Soziale Kompetenz

und Deine schartige kappe tief in die gedrückt Du und die langen und blonden heraus strähnen herausschauen wundervolle nase und das spaltige kinn vorgereckt als wolltest Du gleich   und verkniffen der purpurne schmoll und voll hohn? und voll verachtung? und jetzt das ganze gesicht wie hinter einer sämigen milchglasbutze du und du wächst mit den gestreckten langstieligen kralligen händen zielend nach rechts ins tal? und bräunlicher hauch entlassen heraus und windet zum und umkreischt die schwarzigen seher mit den graugrauen pupillen kalt und eine weiße brust bloß und Du wächst und wächst und die hohen knarzigen gestiefel mit den goldgoldenen  schschschnallen hoch über mir wolken um Deine schattige gewalt und dein kleiner achchchch unscheinbarer pfeil mit dem federchen mit den  buntfederchen in meiner wehen  flanke nicht zu fassen und das  krümmt und das schmerzt so und alles ist so grau  wie eben nicht und  alles so so   fleckig und alles so  so so   tief und der staub in meiner  meiner nase  und ich    will   ich  will   nicht   so   nicht    so   nicht      so      tief       so schwarz          Du            mit            Deinem                betäubungsgewehr             Du

5 Kommentare to “Soziale Kompetenz”

  1. Ich bin erkaeltet (Gast)

    Unglaublich, und noch kein Kommentar…? Das muss ich mir doch gleich nochmal durchlesen .. ist das selbst verfasst? Ein Lob wäre hier schon unangebracht, da muss noch irgendwas Größeres her als “gut gemacht”.

  2. Reh Volution

    Zauberhafte Illustrationen
    Wo zaubern Sie bloß immer diese schönen Bilder her ?
    Nicht einschlafen Tiger – tu so als ob du schläfst und dann zeigs dem Mann in braun.Alles wollen sie sich einverleiben diese Bestien…

  3. Grau

    Habe Sie vielen
    Dank, Frau Erkältet, für Ihre lieben Worte.

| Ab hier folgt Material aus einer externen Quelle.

Lemma In_filterBoolean {A : Type} (y : A) (xs : list (option A)) :
  In y (filterBoolean xs) <-> In (Some y) xs.
Proof.
  unfold filterBoolean. induction xs as [|[x|] xs IH]; simpl; [done| |].
  - rewrite IH. split; intros [H|H]; auto; left; congruence.
  - rewrite IH. split; [auto|]. by intros [H|H].
Qed.

(** Closes [Quiet P m] for a computation written with the combinators. *)
Ltac quiet :=
  repeat first
    [ apply Quiet_ret
    | apply Quiet_getConfig
    | apply Quiet_setConfig
    | apply Quiet_emit; done
    | apply Quiet_when
    | apply Quiet_forEach; intros ?
    | apply Quiet_mapM; intros ?
    | apply Quiet_bind; [|intros ?]
    | match goal with
      | |- SetupM.Quiet _ (if ?b then _ else _) => destruct b
      | |- SetupM.Quiet _ (match ?x with _ => _ end) => destruct x
      end
    | progress cbv zeta ].

(** ** [setup] of [src/module.ts], stage by stage *)

Section CurrentFacts.

Import SetupM.

Variable host : Host.
Variable nuxt : NuxtOptions.


Lemma stackblitzFont_config (f : InputFontConfig) (c : Current.ModuleOptions) :
  config (Current.stackblitzFont f c) = c.
Proof. unfold Current.stackblitzFont. destruct f; repeat case_match; reflexivity. Qed.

Sie machen mich verlegen. Wenn das so weitergeht, werde ich Sie doch noch ausführen müssen…:-)

  4. TheSource

    Ich muss gestehen,
    dass ich mich bis jetzt bewußt zurückhielt, in dieser Serie zu kommentieren.
    Vielleicht, da man Geburt nicht kommentiert, sonder bejubelt.
    Man schaut, was in die Welt tritt, und das Herz schlägt den einen, freudigen Takt schneller.
    Spater dann ist genug Zeit für Worte.